## What you should do
Give the number of lines in the records below that contain the word "Require". State only that number.

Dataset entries
※
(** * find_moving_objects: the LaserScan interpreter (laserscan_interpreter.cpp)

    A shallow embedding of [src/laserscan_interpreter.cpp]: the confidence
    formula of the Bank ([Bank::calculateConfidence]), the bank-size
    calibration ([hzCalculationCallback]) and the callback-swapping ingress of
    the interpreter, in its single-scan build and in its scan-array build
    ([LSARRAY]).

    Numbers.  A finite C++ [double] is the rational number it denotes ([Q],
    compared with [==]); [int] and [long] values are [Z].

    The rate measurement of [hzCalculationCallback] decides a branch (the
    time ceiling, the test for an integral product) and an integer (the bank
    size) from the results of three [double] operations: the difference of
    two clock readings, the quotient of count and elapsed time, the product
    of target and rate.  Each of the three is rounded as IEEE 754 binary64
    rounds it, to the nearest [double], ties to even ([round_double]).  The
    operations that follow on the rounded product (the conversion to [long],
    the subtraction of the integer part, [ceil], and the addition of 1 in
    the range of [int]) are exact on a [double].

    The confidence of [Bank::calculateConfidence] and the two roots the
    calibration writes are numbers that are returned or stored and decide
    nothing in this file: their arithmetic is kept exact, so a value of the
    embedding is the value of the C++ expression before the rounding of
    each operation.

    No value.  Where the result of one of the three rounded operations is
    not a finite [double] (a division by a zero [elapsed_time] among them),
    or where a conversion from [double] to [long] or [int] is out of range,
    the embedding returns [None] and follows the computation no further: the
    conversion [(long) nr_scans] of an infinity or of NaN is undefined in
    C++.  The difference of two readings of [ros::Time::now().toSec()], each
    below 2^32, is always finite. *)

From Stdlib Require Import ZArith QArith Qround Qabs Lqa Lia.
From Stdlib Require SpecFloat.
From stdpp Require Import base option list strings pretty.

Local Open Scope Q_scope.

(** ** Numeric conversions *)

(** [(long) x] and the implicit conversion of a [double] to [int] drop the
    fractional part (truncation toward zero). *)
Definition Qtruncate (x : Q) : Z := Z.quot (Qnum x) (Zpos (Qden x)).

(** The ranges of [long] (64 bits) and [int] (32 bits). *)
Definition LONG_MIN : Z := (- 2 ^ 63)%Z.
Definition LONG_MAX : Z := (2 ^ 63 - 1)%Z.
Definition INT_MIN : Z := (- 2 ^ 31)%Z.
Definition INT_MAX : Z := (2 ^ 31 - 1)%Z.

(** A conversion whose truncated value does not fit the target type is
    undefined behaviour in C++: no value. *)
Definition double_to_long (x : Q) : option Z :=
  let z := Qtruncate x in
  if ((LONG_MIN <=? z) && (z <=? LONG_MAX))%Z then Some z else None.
※
## Response to the task
3